**Input**
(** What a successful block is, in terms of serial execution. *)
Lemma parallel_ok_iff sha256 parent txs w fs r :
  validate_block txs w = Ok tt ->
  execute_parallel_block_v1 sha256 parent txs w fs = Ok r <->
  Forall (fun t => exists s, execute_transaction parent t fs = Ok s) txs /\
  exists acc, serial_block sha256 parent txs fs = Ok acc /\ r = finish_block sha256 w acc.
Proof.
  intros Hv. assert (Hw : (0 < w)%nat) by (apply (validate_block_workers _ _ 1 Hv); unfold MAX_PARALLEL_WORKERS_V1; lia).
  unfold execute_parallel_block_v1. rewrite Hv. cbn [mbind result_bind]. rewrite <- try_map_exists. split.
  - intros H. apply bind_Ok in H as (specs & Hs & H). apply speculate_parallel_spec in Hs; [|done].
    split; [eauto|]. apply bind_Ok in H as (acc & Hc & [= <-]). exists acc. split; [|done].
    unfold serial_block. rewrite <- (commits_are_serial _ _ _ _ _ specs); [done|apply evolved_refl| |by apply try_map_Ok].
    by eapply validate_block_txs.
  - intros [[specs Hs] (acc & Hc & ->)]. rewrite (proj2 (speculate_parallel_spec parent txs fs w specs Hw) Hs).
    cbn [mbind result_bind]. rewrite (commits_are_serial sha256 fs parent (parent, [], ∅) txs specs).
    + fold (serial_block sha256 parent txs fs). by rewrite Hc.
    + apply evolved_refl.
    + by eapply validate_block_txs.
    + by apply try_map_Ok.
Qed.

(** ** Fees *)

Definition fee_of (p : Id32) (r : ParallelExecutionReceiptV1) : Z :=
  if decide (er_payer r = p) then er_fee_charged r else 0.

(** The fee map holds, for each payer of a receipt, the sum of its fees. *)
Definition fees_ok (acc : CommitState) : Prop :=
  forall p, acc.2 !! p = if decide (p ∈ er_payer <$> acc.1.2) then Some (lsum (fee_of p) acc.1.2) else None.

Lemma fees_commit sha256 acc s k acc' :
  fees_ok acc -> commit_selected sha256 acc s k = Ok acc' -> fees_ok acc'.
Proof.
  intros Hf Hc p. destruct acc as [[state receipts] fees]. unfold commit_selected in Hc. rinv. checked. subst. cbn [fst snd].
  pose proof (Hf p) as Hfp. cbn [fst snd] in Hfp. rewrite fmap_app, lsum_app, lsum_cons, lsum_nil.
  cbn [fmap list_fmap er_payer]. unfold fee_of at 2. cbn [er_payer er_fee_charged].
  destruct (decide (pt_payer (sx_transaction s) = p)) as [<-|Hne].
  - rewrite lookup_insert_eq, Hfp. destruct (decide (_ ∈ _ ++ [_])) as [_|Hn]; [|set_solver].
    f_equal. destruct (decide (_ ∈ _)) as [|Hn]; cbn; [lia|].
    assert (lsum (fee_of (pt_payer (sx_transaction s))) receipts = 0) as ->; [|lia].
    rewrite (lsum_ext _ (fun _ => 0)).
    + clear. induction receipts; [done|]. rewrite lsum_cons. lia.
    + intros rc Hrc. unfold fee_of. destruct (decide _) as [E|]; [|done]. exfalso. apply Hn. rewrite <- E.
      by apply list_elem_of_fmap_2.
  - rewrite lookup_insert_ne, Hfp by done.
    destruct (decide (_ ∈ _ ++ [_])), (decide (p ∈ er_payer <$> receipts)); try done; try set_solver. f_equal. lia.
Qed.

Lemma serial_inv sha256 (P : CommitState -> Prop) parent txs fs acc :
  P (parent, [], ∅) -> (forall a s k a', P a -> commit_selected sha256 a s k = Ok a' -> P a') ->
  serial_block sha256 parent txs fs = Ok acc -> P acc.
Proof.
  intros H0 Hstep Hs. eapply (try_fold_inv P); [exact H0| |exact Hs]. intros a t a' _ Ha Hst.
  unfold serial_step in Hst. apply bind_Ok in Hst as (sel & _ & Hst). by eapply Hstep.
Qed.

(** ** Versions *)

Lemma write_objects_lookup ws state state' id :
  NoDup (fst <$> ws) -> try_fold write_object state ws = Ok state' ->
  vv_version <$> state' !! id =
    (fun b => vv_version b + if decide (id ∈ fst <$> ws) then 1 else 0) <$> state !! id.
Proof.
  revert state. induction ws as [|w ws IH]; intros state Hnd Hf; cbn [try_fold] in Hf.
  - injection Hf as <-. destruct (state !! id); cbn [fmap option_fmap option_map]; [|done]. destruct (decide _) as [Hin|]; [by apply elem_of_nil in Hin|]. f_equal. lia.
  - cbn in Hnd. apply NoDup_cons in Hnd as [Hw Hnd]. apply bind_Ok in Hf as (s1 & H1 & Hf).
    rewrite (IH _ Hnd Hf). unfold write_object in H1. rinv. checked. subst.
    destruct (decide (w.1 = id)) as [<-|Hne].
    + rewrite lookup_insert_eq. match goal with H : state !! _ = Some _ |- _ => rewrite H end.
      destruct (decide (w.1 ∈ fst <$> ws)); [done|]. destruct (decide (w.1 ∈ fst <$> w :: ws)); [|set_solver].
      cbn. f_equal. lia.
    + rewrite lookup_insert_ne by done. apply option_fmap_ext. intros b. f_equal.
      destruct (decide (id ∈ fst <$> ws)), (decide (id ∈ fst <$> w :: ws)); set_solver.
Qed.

**Task item**
Whenever a line of the listing contains the word "split", it counts; say the total only.

**Exercise response**
2